● **DATA SHOWN**
Lemma kr2_gap_wf :
  kr2_wf kr2_gap [(65536, 122, true); (69440, 2, false); (69504, 2, true); (69568, 2, false)].
Proof.
  constructor.
  - vm_compute. repeat split; discriminate.
  - vm_compute. repeat split; discriminate.
  - intros x sx fx H. elem_cases H; vm_compute; repeat split.
  - vm_compute. repeat split.
Qed.

Lemma dll_gap_wf :
  dll_wf 0 dll_gap [(65536, 247, true); (69488, 3, false); (69536, 3, true); (69584, 3, false)].
Proof.
  assert (Hbase : dll_node dll_gap
            [(65536, 247, true); (69488, 3, false); (69536, 3, true); (69584, 3, false)] 4096 2)
    by (left; split; reflexivity).
  assert (HF : dll_node dll_gap
            [(65536, 247, true); (69488, 3, false); (69536, 3, true); (69584, 3, false)] 65536 247)
    by (right; repeat constructor).
  assert (Hb : dll_node dll_gap
            [(65536, 247, true); (69488, 3, false); (69536, 3, true); (69584, 3, false)] 69536 3)
    by (right; repeat constructor).
  constructor.
  - vm_compute. repeat split; discriminate.
  - vm_compute. repeat split; discriminate.
  - intros x sx fx H. elem_cases H; vm_compute; reflexivity.
  - intros x sx H _. elem_cases H; vm_compute; split; reflexivity.
  - vm_compute. reflexivity.
  - intros x sx [[-> ->]|H].
    + split; [exists 69536, 3 | exists 65536, 247]; (split; [assumption|]); vm_compute; split; reflexivity.
    + elem_cases H.
      * split; [exists 4096, 2 | exists 69536, 3]; (split; [assumption|]); vm_compute; split; reflexivity.
      * split; [exists 65536, 247 | exists 4096, 2]; (split; [assumption|]); vm_compute; split; reflexivity.
Qed.

(** In a list that tiles an interval and has no two free blocks in a row,
    no free block ends where another free block starts; stated with the
    sizes the headers hold. *)
Lemma kr2_free_blocks_apart s bs :
  kr2_wf s bs → adjacent_free bs = false →
  ∀ b sb n sn, (b, sb, true) ∈ bs → (n, sn, true) ∈ bs →
    b + KR2.size (KR2.rd (KR2.heap s) b) * KR2.sizeof_Header ≠ n.
Proof.
  intros Hwf Ha b sb n sn Hb Hn.
  destruct (kr2_wf_blocks _ _ Hwf _ _ _ Hb) as (-> & _).
  exact (tiled_adjacent_distinct KR2.sizeof_Header 1 _ _ _ ltac:(reflexivity) ltac:(lia)
           (kr2_wf_tiled _ _ Hwf) Ha _ _ _ _ Hb Hn).
Qed.

Lemma dll_free_blocks_apart ex s bs :
  dll_wf ex s bs → adjacent_free bs = false →
  ∀ b sb n sn, (b, sb, true) ∈ bs → (n, sn, true) ∈ bs →
    b + DLL.size (DLL.rd (DLL.heap s) b) * DLL.sizeof_Header ≠ n.
Proof.
  intros Hwf Ha b sb n sn Hb Hn.
  rewrite (dll_wf_sizes _ _ _ Hwf _ _ _ Hb).
  exact (tiled_adjacent_distinct DLL.sizeof_Header 2 _ _ _ ltac:(reflexivity) ltac:(lia)
           (dll_wf_tiled _ _ _ Hwf) Ha _ _ _ _ Hb Hn).
Qed.

Lemma free_block_both l p sp x sx n sn r :
  free_block (l ++ [(p, sp, true)]) x sx ((n, sn, true) :: r)
  = l ++ (p, sp + (sx + sn), true) :: r.
Proof. unfold free_block. simpl. apply merge_lower_snoc_free. Qed.

(** C4.  Freeing a block in use of a well-formed heap in which no two
    free blocks are neighbours: [mm_free] returns; the heap it leaves is
    well formed (its links are consistent) for the list in which the block
    is free and merged with a free upper and a free lower neighbour; in
    that list no two free blocks are neighbours, and no free block [b]
    ends where a free block [n] starts, [b + b.size != n].  When both
    neighbours of the block are free, the three blocks are one free block
    afterwards.  First for [mm_heap_kr2.c], then for [mm_heap_dll.c]. *)
Theorem C4_free_coalesces_neighbours :
  (∀ fuel s l1 x sx l2,
      kr2_wf s (l1 ++ (x, sx, false) :: l2) →
      adjacent_free (l1 ++ (x, sx, false) :: l2) = false →
      ∃ s', KR2.mm_free fuel s (KR2.mm_payload x) = Ok s'
            ∧ kr2_wf s' (free_block l1 x sx l2)
            ∧ adjacent_free (free_block l1 x sx l2) = false
            ∧ ∀ b sb n sn,
                (b, sb, true) ∈ free_block l1 x sx l2 →
                (n, sn, true) ∈ free_block l1 x sx l2 →
                b + KR2.size (KR2.rd (KR2.heap s') b) * KR2.sizeof_Header ≠ n)
  ∧ (∀ fuel s l p sp x sx n sn r,
      kr2_wf s (l ++ (p, sp, true) :: (x, sx, false) :: (n, sn, true) :: r) →
      ∃ s', KR2.mm_free fuel s (KR2.mm_payload x) = Ok s'
            ∧ kr2_wf s' (l ++ (p, sp + (sx + sn), true) :: r))
  ∧ (∀ s l1 x sx l2 sf,
      dll_wf x s (l1 ++ (x, sx, false) :: l2) →
      dll_node s (l1 ++ (x, sx, false) :: l2) (DLL.freep s) sf →
      adjacent_free (l1 ++ (x, sx, false) :: l2) = false →
      ∃ s', DLL.mm_free s (DLL.mm_payload x) = Ok s'
            ∧ dll_wf 0 s' (free_block l1 x sx l2)
            ∧ adjacent_free (free_block l1 x sx l2) = false
            ∧ ∀ b sb n sn,
                (b, sb, true) ∈ free_block l1 x sx l2 →
                (n, sn, true) ∈ free_block l1 x sx l2 →
                b + DLL.size (DLL.rd (DLL.heap s') b) * DLL.sizeof_Header ≠ n)
  ∧ (∀ s l p sp x sx n sn r sf,
      dll_wf x s (l ++ (p, sp, true) :: (x, sx, false) :: (n, sn, true) :: r) →
      dll_node s (l ++ (p, sp, true) :: (x, sx, false) :: (n, sn, true) :: r) (DLL.freep s) sf →
      ∃ s', DLL.mm_free s (DLL.mm_payload x) = Ok s'
            ∧ dll_wf 0 s' (l ++ (p, sp + (sx + sn), true) :: r)).
Proof.
  split; [|split; [|split]].
  - intros fuel s l1 x sx l2 Hwf Ha.
    destruct (kr2_free_wf fuel s l1 x sx l2 Hwf) as (s' & E & Hwf' & _).
    pose proof (adjacent_free_free_block _ _ _ _ Ha) as Ha'.
    exists s'. split; [exact E|]. split; [exact Hwf'|]. split; [exact Ha'|].
    exact (kr2_free_blocks_apart _ _ Hwf' Ha').
  - intros fuel s l p sp x sx n sn r Hwf.
    assert (E0 : l ++ (p, sp, true) :: (x, sx, false) :: (n, sn, true) :: r
                 = (l ++ [(p, sp, true)]) ++ (x, sx, false) :: (n, sn, true) :: r)
      by (rewrite <- app_assoc; reflexivity).
    rewrite E0 in Hwf.
    destruct (kr2_free_wf fuel s _ x sx _ Hwf) as (s' & E & Hwf' & _).
    rewrite free_block_both in Hwf'. eauto.
  - intros s l1 x sx l2 sf Hwf Hf Ha.
    destruct (dll_free_wf s l1 x sx l2 sf Hwf Hf) as (s' & E & Hwf' & _).
    pose proof (adjacent_free_free_block _ _ _ _ Ha) as Ha'.
    exists s'. split; [exact E|]. split; [exact Hwf'|]. split; [exact Ha'|].
    exact (dll_free_blocks_apart _ _ _ Hwf' Ha').
  - intros s l p sp x sx n sn r sf Hwf Hf.
    assert (E0 : l ++ (p, sp, true) :: (x, sx, false) :: (n, sn, true) :: r
                 = (l ++ [(p, sp, true)]) ++ (x, sx, false) :: (n, sn, true) :: r)
      by (rewrite <- app_assoc; reflexivity).
    rewrite E0 in Hwf, Hf.
    destruct (dll_free_wf s _ x sx _ sf Hwf Hf) as (s' & E & Hwf' & _).
    rewrite free_block_both in Hwf'. eauto.
Qed.

Lemma C4_free_coalesces_neighbours_witness :
  (∃ s', KR2.mm_free 8 kr2_gap 69472 = Ok s'
         ∧ kr2_wf s' [(65536, 126, true); (69568, 2, false)]
         ∧ adjacent_free [(65536, 126, true); (69568, 2, false)] = false
         ∧ ∀ b sb n sn,
             (b, sb, true) ∈ [(65536, 126, true); (69568, 2, false)] →
             (n, sn, true) ∈ [(65536, 126, true); (69568, 2, false)] →
             b + KR2.size (KR2.rd (KR2.heap s') b) * KR2.sizeof_Header ≠ n)
  ∧ (∃ s', KR2.mm_free 8 kr2_gap 69472 = Ok s'
           ∧ kr2_wf s' [(65536, 126, true); (69568, 2, false)])
  ∧ (∃ s', DLL.mm_free dll_gap 69504 = Ok s'
           ∧ dll_wf 0 s' [(65536, 253, true); (69584, 3, false)]
           ∧ adjacent_free [(65536, 253, true); (69584, 3, false)] = false
           ∧ ∀ b sb n sn,
               (b, sb, true) ∈ [(65536, 253, true); (69584, 3, false)] →
               (n, sn, true) ∈ [(65536, 253, true); (69584, 3, false)] →
               b + DLL.size (DLL.rd (DLL.heap s') b) * DLL.sizeof_Header ≠ n)
  ∧ (∃ s', DLL.mm_free dll_gap 69504 = Ok s'
           ∧ dll_wf 0 s' [(65536, 253, true); (69584, 3, false)]).
Proof.
  split; [|split; [|split]].
  - apply (proj1 C4_free_coalesces_neighbours 8%nat kr2_gap [(65536, 122, true)] 69440 2
             [(69504, 2, true); (69568, 2, false)]).
    + exact kr2_gap_wf.
    + reflexivity.
  - apply (proj1 (proj2 C4_free_coalesces_neighbours) 8%nat kr2_gap [] 65536 122 69440 2 69504 2
             [(69568, 2, false)]).
    exact kr2_gap_wf.
  - apply (proj1 (proj2 (proj2 C4_free_coalesces_neighbours)) dll_gap [(65536, 247, true)]
             69488 3 [(69536, 3, true); (69584, 3, false)] 2).
    + apply dll_wf_exempt. exact dll_gap_wf.
    + left. split; reflexivity.
    + reflexivity.
  - apply (proj2 (proj2 (proj2 C4_free_coalesces_neighbours)) dll_gap [] 65536 247 69488 3 69536 3
             [(69584, 3, false)] 2).
    + apply dll_wf_exempt. exact dll_gap_wf.
    + left. split; reflexivity.
Defined.

(** ** A failed allocation inside [mm_realloc] *)

Lemma kr2_same_refl q s : kr2_same q s s.
Proof. repeat split. Qed.

Lemma kr2_same_trans q s1 s2 s3 : kr2_same q s1 s2 → kr2_same q s2 s3 → kr2_same q s1 s3.
Proof.
  intros (A1 & A2 & A3 & A4) (B1 & B2 & B3 & B4).
  repeat split; congruence.
Qed.

Lemma kr2_upd_same q s s' p f :
  KR2.upd s p f = Ok s' →
  (p = q → KR2.is_free (f (KR2.rd (KR2.heap s) q)) = KR2.is_free (KR2.rd (KR2.heap s) q)
           ∧ KR2.size (f (KR2.rd (KR2.heap s) q)) = KR2.size (KR2.rd (KR2.heap s) q)) →
  kr2_same q s s'.
Proof.
  intros H Hf. apply kr2_upd_Ok in H as [_ ->].
  split; [reflexivity|]. split; [reflexivity|]. cbn [KR2.heap KR2.with_heap].
  rewrite kr2_rd_insert. destruct (decide (p = q)) as [->|]; [apply Hf; reflexivity|].
  split; reflexivity.
Qed.

Lemma kr2_connect_same q s s' p n :
  KR2.connect_dlinkedlist s p n = Ok s' → kr2_same q s s'.
Proof.
  unfold KR2.connect_dlinkedlist. intros H. inv_bind H.
  eapply kr2_same_trans; eapply kr2_upd_same; try eassumption; intros _; split; reflexivity.
Qed.

Lemma kr2_link_new_block_same q fuel s s' bp :
  KR2.link_new_block fuel s bp = Ok s' → kr2_same q s s'.
Proof.
  unfold KR2.link_new_block. intros H. inv_bind H.
  destruct (KR2.next x =? NULL).
  - inv_bind H. inv_bind H. inv_bind H.
    eapply kr2_same_trans; eapply kr2_connect_same; eassumption.
  - inversion H. apply kr2_same_refl.
Qed.

Lemma kr2_merge_next_same q s s' bp :
  KR2.merge_next s bp = Ok s' → bp ≠ q → kr2_same q s s'.
Proof.
  unfold KR2.merge_next. intros H Hne. inv_bind H. inv_bind H.
  destruct (_ && _).
  - inv_bind H. inv_bind H. inv_bind H.
    eapply kr2_same_trans; [eapply kr2_upd_same; [eassumption | intros; contradiction]|].
    eapply kr2_connect_same; eassumption.
  - inversion H. apply kr2_same_refl.
Qed.

Lemma kr2_merge_prev_same q s s' bp bp' :
  KR2.merge_prev s bp = Ok (s', bp') →
  KR2.is_free (KR2.rd (KR2.heap s) q) = false → kr2_same q s s'.
Proof.
  unfold KR2.merge_prev. intros H Hq. inv_bind H. inv_bind H. rename x0 into hp.
  destruct (KR2.is_free hp) eqn:Hfree; cbn [andb] in H.
  2: { inversion H. apply kr2_same_refl. }
  destruct (_ =? _).
  2: { inversion H. apply kr2_same_refl. }
  apply kr2_load_Ok in E0 as [_ ->].
  inv_bind H. inv_bind H. inv_bind H. inv_bind H. inversion H; subst.
  eapply kr2_same_trans; [eapply kr2_upd_same; [eassumption | intros Heq; congruence]|].
  eapply kr2_connect_same; eassumption.
Qed.

Lemma kr2_free_same q fuel s s' ap :
  KR2.mm_free fuel s ap = Ok s' →
  KR2.mm_block ap ≠ q →
  KR2.is_free (KR2.rd (KR2.heap s) q) = false → kr2_same q s s'.
Proof.
  unfold KR2.mm_free. intros H Hne Hq.
  destruct (ap =? NULL); [inversion H; apply kr2_same_refl|].
  cbv zeta in H. inv_bind H. destruct (negb _); [discriminate|].
  inv_bind H. rename x0 into s1. inv_bind H. rename x0 into s2.
  inv_bind H. rename x0 into s3. inv_bind H. destruct x0 as [s4 bp4].
  inv_bind H. inversion H; subst s'; clear H.
  pose proof (kr2_link_new_block_same q _ _ _ _ E0) as S1.
  assert (S2 : kr2_same q s1 s2) by (eapply kr2_upd_same; [eassumption | intros; contradiction]).
  pose proof (kr2_merge_next_same q _ _ _ E2 Hne) as S3.
  assert (Hq3 : KR2.is_free (KR2.rd (KR2.heap s3) q) = false).
  { destruct S1 as (_ & _ & A & _), S2 as (_ & _ & B & _), S3 as (_ & _ & C & _). congruence. }
  pose proof (kr2_merge_prev_same q _ _ _ _ E3 Hq3) as S4.
  assert (S5 : kr2_same q s4 (KR2.with_freep (KR2.prev x0) s4)) by (repeat split).
  eauto using kr2_same_trans.
Qed.

Lemma kr2_valid_ptr_pos s p :
  0 < KR2.base s → 0 <= mem_start_brk (KR2.arena s) →
  KR2.valid_ptr s p = true → 0 <= p.
Proof.
  intros Hb Hs Hv. apply kr2_valid_ptr_spec in Hv as [->|[->|(H & _)]]; lia.
Qed.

● **TASK DESCRIPTION**
Print exactly the lines above, between the one holding "ends where a free" and the one holding "(∀ fuel s l1", inclusive, and nothing besides.

● **TASK RESULT**
    ends where a free block [n] starts, [b + b.size != n].  When both
    neighbours of the block are free, the three blocks are one free block
    afterwards.  First for [mm_heap_kr2.c], then for [mm_heap_dll.c]. *)
Theorem C4_free_coalesces_neighbours :
  (∀ fuel s l1 x sx l2,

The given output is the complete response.